Description of the task → Everything from the line containing "policyVersion => Ret policyVersion" through the final line of the material is to be restated word for word, and only that.

Source material →
Lemma find_name_first (name : string) (pre post : list Policy) (p : Policy) :
  Forall (λ q, Name q ≠ name) pre → Name p = name →
  find (name_is name) (pre ++ p :: post) = Some p.
Proof.
  intros Hpre Hp. induction Hpre as [|q pre Hq _ IH]; simpl.
  - unfold name_is. rewrite bool_decide_eq_true_2 by exact Hp. reflexivity.
  - unfold name_is at 1. rewrite bool_decide_eq_false_2 by exact Hq. exact IH.
Qed.

Lemma findPolicyByName_loop_found (client : Cloudlets) (name : string)
    (pre post : list Policy) (p : Policy) (before : list (list Policy)) :
  Forall (λ q, Name q ≠ name) pre → Name p = name →
  Forall (full_without name) before →
  ∀ (i fuel : nat),
    pages_served client i (before ++ [pre ++ p :: post]) →
    1000 * Z.of_nat (i + length before) ≤ max_int64 →
    (length before < fuel)%nat →
    findPolicyByName_loop fuel name client 1000 (1000 * Z.of_nat i)
    = (page_calls i (S (length before)), Ret p).
Proof.
  intros Hpre Hp Hbefore. induction Hbefore as [|pg before [Hlen Hpg] _ IH];
    intros i fuel Hserved Hmax Hfuel.
  - destruct fuel as [|fuel]; [simpl in Hfuel; lia|].
    cbn [findPolicyByName_loop].
    pose proof (Hserved 0%nat _ eq_refl) as H0. rewrite Nat.add_0_r in H0.
    rewrite (bind_invoke_ok _ _ _ _ H0).
    rewrite (find_name_first name pre post p Hpre Hp). reflexivity.
  - destruct fuel as [|fuel]; [simpl in Hfuel; lia|].
    simpl in Hmax, Hfuel.
    cbn [findPolicyByName_loop].
    pose proof (Hserved 0%nat _ eq_refl) as H0. rewrite Nat.add_0_r in H0.
    rewrite (bind_invoke_ok _ _ _ _ H0).
    rewrite (find_name_absent name pg Hpg).
    destruct (Z.ltb_spec (len pg) 1000) as [Hlt|_]; [lia|].
    rewrite wrap_int64_small by (unfold max_int64 in *; lia).
    replace (1000 * Z.of_nat i + 1000) with (1000 * Z.of_nat (S i)) by lia.
    rewrite (IH (S i) fuel).
    + reflexivity.
    + intros j q Hq. replace (S i + j)%nat with (i + S j)%nat by lia.
      apply Hserved. exact Hq.
    + replace (S i + length before)%nat with (i + S (length before))%nat by lia.
      exact Hmax.
    + lia.
Qed.

(** C1. When the wanted name first appears on page [k] of a paginated listing
    (the [k - 1] pages [before] it are full and do not hold the name, and the
    page itself is [pre ++ p :: post] with no match in [pre]), the finder
    makes exactly [k] page requests, with page size 1000 and offsets
    0, 1000, ..., (k-1)*1000, and returns [p], wherever [p] stands in its
    page.  Names are compared by string equality, hence with case.  The
    offsets are Go [int]s, so [(k-1)*1000] has to fit 64 bits. *)
Theorem findPolicyByName_found_on_page_k (client : Cloudlets) (name : string)
    (before : list (list Policy)) (pre post : list Policy) (p : Policy) (fuel : nat) :
  pages_served client 0 (before ++ [pre ++ p :: post]) →
  Forall (full_without name) before →
  Forall (λ q, Name q ≠ name) pre →
  Name p = name →
  1000 * len before ≤ max_int64 →
  (length before < fuel)%nat →
  findPolicyByName fuel name client = (page_calls 0 (S (length before)), Ret p).
Proof.
  intros Hserved Hbefore Hpre Hp Hmax Hfuel.
  apply (findPolicyByName_loop_found client name pre post p before Hpre Hp Hbefore 0%nat fuel);
    [exact Hserved | exact Hmax | exact Hfuel].
Qed.

Example page_calls_three :
  page_calls 0 3 =
  [CallListPolicies (listPoliciesRequest 1000 0);
   CallListPolicies (listPoliciesRequest 1000 1000);
   CallListPolicies (listPoliciesRequest 1000 2000)].
Proof. reflexivity. Qed.

Example name_is_case_sensitive :
  find (name_is "test_policy") [named_policy 1 "Test_Policy"] = None.
Proof. reflexivity. Qed.

Lemma findPolicyByName_two_pages :
  findPolicyByName 2 "test_policy" two_page_client
  = (page_calls 0 2, Ret (named_policy 1234567 "test_policy")).
Proof.
  apply (findPolicyByName_found_on_page_k two_page_client "test_policy" [first_page]
           [named_policy 9999999 "some_policy"] [named_policy 7 "test_policy"]
           (named_policy 1234567 "test_policy") 2).
  - intros [|[|j]] pg Hj; simpl in Hj; inversion Hj; reflexivity.
  - constructor; [split|constructor].
    + vm_compute. discriminate.
    + apply Forall_replicate. simpl. discriminate.
  - constructor; [simpl; discriminate | constructor].
  - reflexivity.
  - vm_compute. discriminate.
  - simpl. lia.
Defined.

(** The same for a server-side listing cut into pages of 1000: when [p] is
    the first policy of the wanted name and [k] whole pages come before its
    page, the finder makes [k + 1] requests and returns [p]. *)
Lemma findPolicyByName_loop_listing (every : list Policy) (name : string) (p : Policy)
    (rest : list Policy) :
  Name p = name → len every ≤ max_int64 →
  ∀ (fuel i k : nat) (skipped : list Policy),
    drop (1000 * i) every = skipped ++ p :: rest →
    Forall (λ q, Name q ≠ name) skipped →
    (1000 * k ≤ length skipped < 1000 * S k)%nat →
    (k < fuel)%nat →
    findPolicyByName_loop fuel name (listing_client every) 1000 (1000 * Z.of_nat i)
    = (page_calls i (S k), Ret p).
Proof.
  intros Hp Hmax. induction fuel as [|fuel IH]; intros i k skipped Hdrop Hskipped Hk Hfuel;
    [lia|].
  cbn [findPolicyByName_loop].
  rewrite (bind_invoke_ok _ _ (paginate every 1000 (1000 * Z.of_nat i)) _ eq_refl).
  unfold paginate.
  replace (Z.to_nat (1000 * Z.of_nat i)) with (1000 * i)%nat by lia.
  replace (Z.to_nat 1000) with 1000%nat by lia.
  rewrite Hdrop.
  destruct (decide (length skipped < 1000)%nat) as [Hshort|Hlong].
  - rewrite take_app_ge by lia.
    destruct (1000 - length skipped)%nat as [|m] eqn:Hm; [lia|]. cbn [take].
    rewrite (find_name_first name skipped (take m rest) p Hskipped Hp).
    replace k with 0%nat by lia. reflexivity.
  - rewrite take_app_le by lia.
    rewrite (find_name_absent name (take 1000 skipped)) by (by apply Forall_take).
    assert (len (take 1000 skipped) = 1000) as Hlen.
    { unfold len. rewrite length_take. lia. }
    rewrite Hlen. cbn [Z.ltb Z.compare Pos.compare Pos.compare_cont].
    assert (1000 * Z.of_nat i + 1000 ≤ len every) as Hin.
    { assert (length (drop (1000 * i) every) = length (skipped ++ p :: rest)) as Hl
        by (by rewrite Hdrop).
      rewrite length_drop, length_app in Hl. unfold len. cbn [length] in Hl. lia. }
    rewrite wrap_int64_small by (unfold max_int64 in *; lia).
    replace (1000 * Z.of_nat i + 1000) with (1000 * Z.of_nat (S i)) by lia.
    destruct k as [|k]; [lia|].
    rewrite (IH (S i) k (drop 1000 skipped)).
    + reflexivity.
    + replace (1000 * S i)%nat with (1000 * i + 1000)%nat by lia.
      rewrite <- drop_drop, Hdrop. apply drop_app_le. lia.
    + by apply Forall_drop.
    + rewrite length_drop. lia.
    + lia.
Qed.

Lemma findPolicyByName_in_listing (name : string) (skipped rest : list Policy) (p : Policy)
    (k fuel : nat) :
  Forall (λ q, Name q ≠ name) skipped → Name p = name →
  len (skipped ++ p :: rest) ≤ max_int64 →
  (1000 * k ≤ length skipped < 1000 * S k)%nat →
  (k < fuel)%nat →
  findPolicyByName fuel name (listing_client (skipped ++ p :: rest))
  = (page_calls 0 (S k), Ret p).
Proof.
  intros Hskipped Hp Hmax Hk Hfuel.
  apply (findPolicyByName_loop_listing (skipped ++ p :: rest) name p rest Hp Hmax
           fuel 0%nat k skipped); [reflexivity | exact Hskipped | exact Hk | exact Hfuel].
Qed.

(** C3. When every page the client returns is shorter than the page size and
    holds no policy of the wanted name, the finder ends after its first
    request, whatever the fuel (one unit suffices), with the not-found error. *)
Theorem findPolicyByName_short_pages_not_found (client : Cloudlets) (name : string)
    (fuel : nat) :
  (∀ req : ListPoliciesRequest, ∃ pg : list Policy,
      ListPolicies client req = inr pg ∧ len pg < 1000 ∧ Forall (λ q, Name q ≠ name) pg) →
  (0 < fuel)%nat →
  findPolicyByName fuel name client
  = ([CallListPolicies (listPoliciesRequest 1000 0)], Fail (not_exist name)).
Proof.
  intros Hpages Hfuel. destruct fuel as [|fuel]; [lia|].
  destruct (Hpages (listPoliciesRequest 1000 0)) as (pg & Hpg & Hlen & Hname).
  unfold findPolicyByName. cbn [findPolicyByName_loop].
  rewrite (bind_invoke_ok _ _ _ _ Hpg).
  rewrite (find_name_absent name pg Hname).
  destruct (Z.ltb_spec (len pg) 1000) as [_|Hge]; [reflexivity | lia].
Qed.

Lemma findPolicyByName_empty_listing :
  findPolicyByName 1 "test_policy" empty_client
  = ([CallListPolicies (listPoliciesRequest 1000 0)], Fail (not_exist "test_policy")).
Proof.
  apply (findPolicyByName_short_pages_not_found empty_client "test_policy" 1).
  - intros req. exists []. split; [reflexivity|]. split; [reflexivity | constructor].
  - lia.
Defined.

(** ** The latest version of a policy *)

Lemma max_version_ge (versions : list PolicyVersion) :
  ∀ version, version ≤ max_version version versions.
Proof.
  unfold max_version. induction versions as [|v versions IH]; intros version; simpl; [lia|].
  destruct (Z.gtb_spec (PV_Version v) version); [|apply IH].
  etransitivity; [|apply IH]. lia.
Qed.

Lemma max_version_upper (versions : list PolicyVersion) :
  ∀ version v, v ∈ versions → PV_Version v ≤ max_version version versions.
Proof.
  unfold max_version. induction versions as [|w versions IH]; intros version v Hv.
  - inversion Hv.
  - simpl. apply elem_of_cons in Hv as [->|Hv]; [|by apply IH].
    etransitivity; [|apply max_version_ge].
    destruct (Z.gtb_spec (PV_Version w) version); lia.
Qed.

Lemma max_version_attained (versions : list PolicyVersion) :
  ∀ version, max_version version versions = version
             ∨ ∃ v, v ∈ versions ∧ PV_Version v = max_version version versions.
Proof.
  unfold max_version. induction versions as [|w versions IH]; intros version; simpl; [by left|].
  destruct (IH (if PV_Version w >? version then PV_Version w else version)) as [Heq|(v & Hv & Heq)].
  - rewrite Heq. destruct (Z.gtb_spec (PV_Version w) version); [|by left].
    right. exists w. split; [left | reflexivity].
  - right. exists v. split; [by right | exact Heq].
Qed.

Lemma max_version_app (l1 l2 : list PolicyVersion) (version : Z) :
  max_version (max_version version l1) l2 = max_version version (l1 ++ l2).
Proof. unfold max_version. by rewrite fold_left_app. Qed.

(** Where every page fetched has an entry, the paging loop reads all pages up
    to the first short one and yields the maximum over all of them. *)
Lemma getLatestPolicyVersion_loop_all_pages (client : Cloudlets) (policyID : Z)
    (last_page : list PolicyVersion) (before : list (list PolicyVersion)) :
  0 < len last_page < 1000 →
  Forall (λ pg, 1000 ≤ len pg) before →
  ∀ (i fuel : nat) (version : Z),
    version_pages_served client policyID i (before ++ [last_page]) →
    1000 * Z.of_nat (i + length before) ≤ max_int64 →
    (length before < fuel)%nat →
    getLatestPolicyVersion_loop fuel policyID client version 1000 (1000 * Z.of_nat i)
    = (version_calls policyID i (S (length before)),
       Ret (max_version version (concat (before ++ [last_page])))).
Proof.
  intros Hlast Hbefore. induction Hbefore as [|pg before Hlen _ IH];
    intros i fuel version Hserved Hmax Hfuel.
  - destruct fuel as [|fuel]; [simpl in Hfuel; lia|].
    cbn [getLatestPolicyVersion_loop].
    pose proof (Hserved 0%nat _ eq_refl) as H0. rewrite Nat.add_0_r in H0.
    rewrite (bind_invoke_ok _ _ _ _ H0).
    destruct (Z.eqb_spec (len last_page) 0); [lia|].
    destruct (Z.ltb_spec (len last_page) 1000); [|lia].
    simpl. by rewrite app_nil_r.
  - destruct fuel as [|fuel]; [simpl in Hfuel; lia|].
    simpl in Hmax, Hfuel.
    cbn [getLatestPolicyVersion_loop].
    pose proof (Hserved 0%nat _ eq_refl) as H0. rewrite Nat.add_0_r in H0.
    rewrite (bind_invoke_ok _ _ _ _ H0).
    destruct (Z.eqb_spec (len pg) 0); [lia|].
    destruct (Z.ltb_spec (len pg) 1000); [lia|].
    rewrite wrap_int64_small by (unfold max_int64 in *; lia).
    replace (1000 * Z.of_nat i + 1000) with (1000 * Z.of_nat (S i)) by lia.
    rewrite (IH (S i) fuel).
    + cbn [app concat]. by rewrite max_version_app.
    + intros j q Hq. replace (S i + j)%nat with (i + S j)%nat by lia.
      apply Hserved. exact Hq.
    + replace (S i + length before)%nat with (i + S (length before))%nat by lia.
      exact Hmax.
    + lia.
Qed.

(** X5. With a short last page that is not empty, the resolver asks for the
    maximum over all pages, once, and passes on what that request gives. *)
Lemma getLatestPolicyVersion_all_pages (client : Cloudlets) (policyID : Z)
    (before : list (list PolicyVersion)) (last_page : list PolicyVersion) (fuel : nat) :
  version_pages_served client policyID 0 (before ++ [last_page]) →
  Forall (λ pg, 1000 ≤ len pg) before →
  0 < len last_page < 1000 →
  1000 * len before ≤ max_int64 →
  (length before < fuel)%nat →
  let latest := {| GPV_PolicyID := policyID;
                   GPV_Version := max_version 0 (concat (before ++ [last_page])) |} in
  getLatestPolicyVersion fuel policyID client
  = (version_calls policyID 0 (S (length before)) ++ [CallGetPolicyVersion latest],
     match GetPolicyVersion client latest with
     | inl e => Fail e
     | inr policyVersion => Ret policyVersion
     end).
Proof.
  intros Hserved Hbefore Hlast Hmax Hfuel latest. unfold getLatestPolicyVersion.
  pose proof (getLatestPolicyVersion_loop_all_pages client policyID last_page before
                Hlast Hbefore 0%nat fuel 0 Hserved Hmax Hfuel) as Hloop.
  change (1000 * Z.of_nat 0) with 0 in Hloop. rewrite Hloop.
  reflexivity.
Qed.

Expected answer →
     | inr policyVersion => Ret policyVersion
     end).
Proof.
  intros Hserved Hbefore Hlast Hmax Hfuel latest. unfold getLatestPolicyVersion.
  pose proof (getLatestPolicyVersion_loop_all_pages client policyID last_page before
                Hlast Hbefore 0%nat fuel 0 Hserved Hmax Hfuel) as Hloop.
  change (1000 * Z.of_nat 0) with 0 in Hloop. rewrite Hloop.
  reflexivity.
Qed.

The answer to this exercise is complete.